Alophanate is not channeled from PsUC to PsAH. (A) A model for the channeling or diffusion of allophanate from UC to AH as assayed by the method of Geck and Kirsch.14 The PsAH_S179A inactivated enzyme interferes with substrate channeling by displacing PsAH_wt and alters the overall rate. The PsAH_S179A inactivated enzyme does not alter the reaction kinetics if the allophanate intermediate freely diffuses from PsUC to PsAH. The cartoon representations of UC and AH are based on published crystal structures (4GYR, 4IST, and 3VA7) with the biotin carboxylase (BC; blue), carboxyltransferase (CT; yellow), biotin carboxyl carrier protein (BCCP; red) and allophanate hydrolase (AH; purple) domains/subunits illustrated to an approximate of their relative scale. (B) Predicted plots of specific activity as a function of increasing ratios of inactivated (PsAH_S179A) enzyme to wild‐type enzyme.
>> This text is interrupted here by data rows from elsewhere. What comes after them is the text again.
Open Scope Z_scope.
Open Scope se_scope.

Section Space.
Context `{E : HostEnv} (g : Z -> Z) {HE : Serves E g}.
Context (mfns : list Z) (L : Z).

(** All the pages of the ring have been found. *)
Definition complete (s : rstate) : Prop := ri_npage (rs_ri s) = zlen mfns.

Lemma get_rx_ptr_spec s q : ring_queue mfns L s q -> complete s ->
  exists s', v4v_ringbuf_get_rx_ptr s = (s', Ok (ring_rx mfns s)) /\ touch s s'.
Proof using HE.
  intros [Hat _ _ _ _] Hc. pose proof Hat as (Hp & _ & Hle & HL).
  pose proof Hp as [Hok Hm]. unfold PAGE_SIZE, sizeof_v4v_ring in *.
  assert (ri_nmfns (rs_ri s) = zlen mfns) as Hn.
  { unfold ring_ok, pages_ok in Hok. rewrite Hm in Hok.
    destruct (ri_mfn_mapping (rs_ri s)); [|done]. by destruct Hok as [-> _]. }
  destruct (map_page_spec g mfns s 0 Hp) as (s' & f & H1 & Hf & Ht); [lia|].
  exists s'. split; [|done]. unfold v4v_ringbuf_get_rx_ptr. unfold bind at 1, gets.
  unfold complete in Hc. rewrite Hn, Hc. destruct (Z.eqb_spec (zlen mfns) 0); [lia|].
  rewrite Z.ltb_irrefl. cbn [orb fail_if]. unfold bind, ret at 1. rewrite H1, read_frame_spec by done.
  unfold ret. do 2 f_equal. destruct Ht as (_ & _ & _ & ->).
  unfold mem_read, ring_rx. f_equal. apply tabulate_ext. intros i Hi. unfold lin, offsetof_rx_ptr in *.
  rewrite Z.div_small, Z.mod_small by (unfold PAGE_SIZE; lia).
  change (Z.to_nat 0) with 0%nat in *. by rewrite Hf.
Qed.

Lemma payload_space_holds d rx tx q : holds d L rx tx q ->
  payload_space L tx rx =
  if decide (q = []) then L - 16 else Z.max 0 (L - queue_size q - 32).
Proof.
  intros Hh. pose proof Hh as [[HL HLm] [Hrx Hrm] Htx Hsz _].
  pose proof (queue_size_bounds q) as [Hq0 Hqm]. unfold V4V_RING_MAX_SIZE in HL.
  pose proof (holds_free_space _ _ _ _ _ Hh) as Hfree.
  unfold payload_space, sizeof_v4v_ring_message_header.
  change (V4V_ROUNDUP 1) with 16. unfold free_space in Hfree.
  pose proof (holds_tx_ok _ _ _ _ _ Hh) as (_ & Htxr & _).
  destruct (Z.eqb_spec rx tx) as [Heq|Hne].
  - assert (queue_size q = 0) as Hz by lia.
    destruct q as [|m q]; [rewrite decide_True by done; apply u32_small; zlia|].
    simpl in Hz. pose proof (msg_size_bounds m). pose proof (queue_size_bounds q). lia.
  - destruct q as [|m q].
    { exfalso. simpl in *. rewrite Z.add_0_r, Z.mod_small in Htx by lia. lia. }
    rewrite decide_False by done. set (qs := queue_size (m :: q)) in *.
    rewrite (s32_small (rx - tx)) by lia.
    assert ((if rx - tx <? 0 then s32 (rx - tx + L) else rx - tx) = L - qs) as ->.
    { rewrite <- Hfree. destruct (Z.ltb_spec (rx - tx) 0).
      - rewrite s32_small, (mod_shift (rx - tx) 1) by lia. lia.
      - symmetry. apply Z.mod_small. lia. }
    rewrite (s32_small (L - qs - 16)), s32_small by lia.
    destruct (Z.ltb_spec (L - qs - 16 - 16) 0); lia.
Qed.

Lemma payload_space_spec s q : ring_queue mfns L s q -> complete s ->
  exists s', v4v_ringbuf_payload_space s =
    (s', Ok (if decide (q = []) then L - 16 else Z.max 0 (L - queue_size q - 32))) /\
    touch s s'.
Proof using HE.
  intros Hq Hc. destruct (get_rx_ptr_spec s q Hq Hc) as (s' & H1 & Ht).
  exists s'. split; [|done]. pose proof (rq_at _ _ _ _ Hq) as (_ & HL & _ & HLr).
  unfold v4v_ringbuf_payload_space. unfold bind at 1, gets. rewrite HL.
  destruct (Z.eqb_spec L 0); [lia|]. unfold recover, bind. rewrite H1.
  unfold ret. rewrite (payload_space_holds _ _ _ _ (rq_holds _ _ _ _ Hq)). done.
Qed.
End Space.

(** C4: the space the hypervisor reports decides whether a message of [n]
    bytes (at least one) would be accepted: exactly, for a ring that is not
    empty; for an empty ring it is 16 bytes more than fit, so that messages of
    [L - 31] to [L - 16] bytes are announced as fitting and refused. *)
Theorem payload_space_exact `{E : HostEnv} (g : Z -> Z) (HE : Serves E g) mfns L s q n :
  ring_queue mfns L s q -> complete mfns s -> 1 <= n ->
  exists s' space, v4v_ringbuf_payload_space s = (s', Ok space) /\
    m_mem (rs_m s') = m_mem (rs_m s) /\
    (n <= space <-> queue_size q + (16 + V4V_ROUNDUP n) < L + (if decide (q = []) then 16 else 0)).
Proof.
  intros Hq Hc Hn. destruct (payload_space_spec g mfns L s q Hq Hc) as (s' & H1 & Ht).
  eexists s', _. split; [exact H1|]. split; [apply Ht|].
  pose proof (rq_holds _ _ _ _ Hq) as [[HL HLm] _ _ Hsz _].
  pose proof (queue_size_bounds q) as [Hq0 Hqm]. rewrite V4V_ROUNDUP_div. case_decide as Hd.
  - subst q. cbn [queue_size] in *. zlia.
  - zlia.
Qed.

(** The ring [shared_ring] after a message of 20 bytes. *)
Definition one_message : rstate :=
  fst (@v4v_ringbuf_insert (plain_env count_up) sender_id 1 1000 20 0 0 shared_ring).

Definition message_20 : message :=
  {| msg_source := id_addr sender_id; msg_protocol := 1;
     msg_payload := tabulate count_up 1000 20 |}.

Lemma one_message_queue : ring_queue [7] 256 one_message [message_20].
Proof.
  destruct (@insert_enqueue (plain_env count_up) count_up (plain_env_serves _ count_up_bytes)
    [7] 256 shared_ring [] sender_id 1 1000 20 0 0) as (s' & H & Hq).
  - apply shared_ring_queue.
  - repeat split; unfold V4V_RING_MAX_SIZE, send_len; simpl; lia.
  - by vm_compute.
  - unfold one_message. by rewrite H.
Qed.

Lemma payload_space_exact_witness :
  exists s' space, @v4v_ringbuf_payload_space (plain_env count_up) one_message =
    (s', Ok space) /\ 176 <= space.
Proof.
  destruct (@payload_space_exact (plain_env count_up) count_up
    (plain_env_serves _ count_up_bytes) [7] 256 one_message [message_20] 176
    one_message_queue ltac:(vm_compute; reflexivity) ltac:(lia))
    as (s' & space & H & _ & Hn).
  exists s', space. split; [exact H|]. apply Hn. vm_compute. reflexivity.
Defined.

(** For an empty ring of [L] bytes the space reported is [L - 16], so
    [v4v_fill_ring_data] answers [SUFFICIENT] for messages of up to [L - 16]
    bytes, while [v4v_ringbuf_insert] refuses every message of more than
    [L - 32] bytes with [-EMSGSIZE]. *)
Theorem empty_ring_space_overstated `{E : HostEnv} (g : Z -> Z) (HE : Serves E g)
    mfns L s src proto buf n :
  ring_queue mfns L s [] -> complete mfns s -> L - 32 < n <= L - 16 ->
  send_ok g src proto n 0 0 ->
  snd (v4v_ringbuf_payload_space s) = Ok (L - 16) /\
  snd (v4v_ringbuf_insert src proto buf n 0 0 s) = Ok (- EMSGSIZE, n).
Proof.
  intros Hq Hc Hn Hok. split.
  - destruct (payload_space_spec g mfns L s [] Hq Hc) as (s' & -> & _). done.
  - pose proof (rq_holds _ _ _ _ Hq) as [[HL HLm] _ _ _ _].
    pose proof (V4V_ROUNDUP_div n) as Hr.
    destruct (insert_full g mfns L s [] src proto buf n 0 0 Hq Hok) as (s' & -> & _).
    + unfold msg_size. rewrite zlen_sent by done. unfold send_len, sizeof_v4v_ring_message_header.
      cbn [Z.eqb queue_size]. zlia.
    + unfold refusal, send_len, sizeof_v4v_ring_message_header. cbn [Z.eqb snd].
      destruct (Z.leb_spec L (V4V_ROUNDUP n + 16)); [done|zlia].
Qed.

Lemma empty_ring_space_overstated_witness :
  snd (@v4v_ringbuf_payload_space (plain_env count_up) shared_ring) = Ok 240 /\
  snd (@v4v_ringbuf_insert (plain_env count_up) sender_id 1 0 240 0 0 shared_ring) =
  Ok (- EMSGSIZE, 240).
Proof.
  apply (@empty_ring_space_overstated (plain_env count_up) count_up
    (plain_env_serves _ count_up_bytes) [7] 256 shared_ring sender_id 1 0 240
    shared_ring_queue).
  - reflexivity.
  - lia.
  - repeat split; unfold V4V_RING_MAX_SIZE, send_len; simpl; lia.
Defined.

(** ** Pending notifications *)

Lemma pending_find_spec p space n :
  v4v_pending_find p space n =
  (List.filter (fun e => space <? ent_len e) p,
   rev (List.filter (fun e => ent_len e <=? space) p) ++ n).
Proof.
  revert n. induction p as [|e p IH]; intros n; simpl; [done|].
  destruct (Z.leb_spec (ent_len e) space), (Z.ltb_spec space (ent_len e)); try lia.
  - rewrite IH. simpl. by rewrite <- app_assoc.
  - by rewrite IH.
Qed.

(** The entry of [x] after a request for [len] bytes. *)
Lemma pending_raise_spec p x len p' : pending_raise p x len = Some p' ->
  (exists e, e ∈ p' /\ ent_id e = x /\ u32 len <= ent_len e) /\
  forall e, ent_id e <> x -> (e ∈ p' <-> e ∈ p).
Proof.
  revert p'. induction p as [|e p IH]; intros p'; simpl; [done|].
  destruct (Z.eqb_spec (ent_id e) x) as [Heq|Hne].
  - intros [= <-]. split.
    + eexists. split; [apply list_elem_of_here|].
      destruct (Z.ltb_spec (ent_len e) (u32 len)); simpl; split; (done || lia).
    + intros e' He'. rewrite !elem_of_cons.
      destruct (ent_len e <? u32 len); simpl; split; intros [->|]; auto; by destruct He'.
  - destruct (pending_raise p x len) as [l|] eqn:El; [|done]. intros [= <-].
    destruct (IH l eq_refl) as [(e0 & He0 & Hid & Hlen) Hoth]. split.
    + exists e0. split; [by apply list_elem_of_further|done].
    + intros e' He'. rewrite !elem_of_cons. by rewrite Hoth.
Qed.

(** [p'] is [p] with an entry of [x] for [len] bytes at least. *)
Definition queued (x len : Z) (p p' : list v4v_pending_ent) : Prop :=
  (exists e, e ∈ p' /\ ent_id e = x /\ len <= ent_len e) /\
  forall e, ent_id e <> x -> (e ∈ p' <-> e ∈ p).

Lemma requeue_queued `{E : HostEnv} x len s s' :
  v4v_pending_requeue x len s = (s', Ok tt) ->
  queued x (u32 len) (ri_pending (rs_ri s)) (ri_pending (rs_ri s')) /\
  rs_ri s' = set_ri_pending (ri_pending (rs_ri s')) (rs_ri s) /\
  m_mem (rs_m s') = m_mem (rs_m s).
Proof.
  unfold v4v_pending_requeue, bind at 1, gets.
  destruct (pending_raise _ _ _) as [p|] eqn:Ep.
  - intros [= <-]. simpl. split; [|done]. by apply pending_raise_spec.
  - unfold v4v_pending_queue, bind, on_machine, zoom, xmalloc, fail_if, ret. simpl.
    destruct (env_xmalloc _); [|done]. intros [= <-]. simpl. split; [|done]. split.
    + eexists. split; [apply list_elem_of_here|]. by simpl.
    + intros e He. rewrite elem_of_cons. split; [|by right].
      intros [->|]; [by destruct He|done].
Qed.

Lemma requeue_no_bug `{E : HostEnv} x len s s' :
  v4v_pending_requeue x len s <> (s', Bug).
Proof.
  unfold v4v_pending_requeue, bind at 1, gets. destruct (pending_raise _ _ _); [done|].
  unfold v4v_pending_queue, bind, on_machine, zoom, xmalloc, fail_if, ret. simpl.
  by destruct (env_xmalloc _).
Qed.

(** A request fails only for want of memory. *)
Lemma requeue_err `{E : HostEnv} x len s s' e :
  v4v_pending_requeue x len s = (s', Err e) ->
  e = - ENOMEM /\ exists t, env_xmalloc t = false.
Proof.
  unfold v4v_pending_requeue, bind at 1, gets. destruct (pending_raise _ _ _); [done|].
  unfold v4v_pending_queue, bind, on_machine, zoom, xmalloc, fail_if, ret. simpl.
  destruct (env_xmalloc _) eqn:Ex; [done|]. intros [= <- <-]. by eauto.
Qed.

(** The list of pending notifications is no part of the queue. *)
Lemma ring_queue_pending mfns L s s' q p : ring_queue mfns L s q ->
  rs_ri s' = set_ri_pending p (rs_ri s) -> m_mem (rs_m s') = m_mem (rs_m s) ->
  ring_queue mfns L s' q.
Proof.
  intros [[[Hok Hm] Hat] Hnd Hh Hl Ht] Hri HM.
  unfold shared_field, ring_rx, rdata in *.
  split; unfold ring_at, has_pages, ring_ok, shared_field, ring_rx, rdata;
    rewrite ?HM, ?Hri; done.
Qed.

(** A sender refused for lack of space is remembered: when [v4v_send]'s
    insertion answers [-EAGAIN] (and not [-ENOMEM]), the ring has a pending
    entry for the sending domain of at least the refused length, the entries
    of all other domains are the ones it had, and the memory of the ring is
    unchanged. *)
Theorem refused_sender_is_queued `{E : HostEnv} (g : Z -> Z) (HE : Serves E g) mfns L s q
    src proto buf len iovs niov s' n :
  ring_queue mfns L s q -> send_ok g src proto len iovs niov ->
  ring_send src proto buf len iovs niov s = (s', Ok (- EAGAIN, n)) ->
  n = send_len g len iovs niov /\
  queued (addr_domain (id_addr src)) n (ri_pending (rs_ri s)) (ri_pending (rs_ri s')) /\
  m_mem (rs_m s') = m_mem (rs_m s) /\ ring_queue mfns L s' q.
Proof.
  intros Hq Hok. unfold ring_send, bind at 1.
  destruct (Z.ltb_spec (queue_size q +
    msg_size (sent_message g src proto buf len iovs niov)) L) as [Hroom|Hroom].
  { destruct (insert_enqueue g mfns L s q src proto buf len iovs niov) as (s1 & -> & _);
      [done..|]. by intros [= _ _]. }
  destruct (insert_full g mfns L s q src proto buf len iovs niov Hq Hok Hroom)
    as (s1 & -> & T1). cbn [fst snd].
  pose proof T1 as (R1 & _ & _ & M1). pose proof (ring_queue_touch mfns L s s1 q T1 Hq) as Hq1.
  unfold refusal. destruct (L <=? _); [by intros [=]|]. cbn [Z.eqb].
  rewrite Z.eqb_refl. unfold bind, code.
  destruct (v4v_pending_requeue _ _ s1) as [s2 [[]|e|]] eqn:Er; [| |done].
  - cbn [Z.eqb]. intros [= <- <-]. split; [done|].
    destruct (requeue_queued _ _ _ _ Er) as (Hqd & Hri & Hm).
    destruct Hok as (_ & Hn & _). unfold V4V_RING_MAX_SIZE in Hn.
    rewrite u32_small in Hqd by lia.
    destruct R1 as (_ & _ & _ & _ & _ & _ & HP). rewrite HP in Hqd.
    split; [done|]. split; [congruence|]. by eapply ring_queue_pending.
  - apply requeue_err in Er as [-> _]. by intros [=].
Qed.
The total enzyme concentration (PsAH_179A + PsAH_wt) remains constant for all ratios (C) The specific activities for the complete conversion of ${\text{HCO}}_3^{-}$, MgATP and urea to NH₃ and CO₂ were measured at increasing ratios of inactive PsAH_S179A to PsAH_wt in the absence (closed circles; solid line) and presence (open triangles; dashed line) of 22% PEG4K. The total enzyme concentration (PsAH_179A + PsAH_wt) was kept constant at all ratios.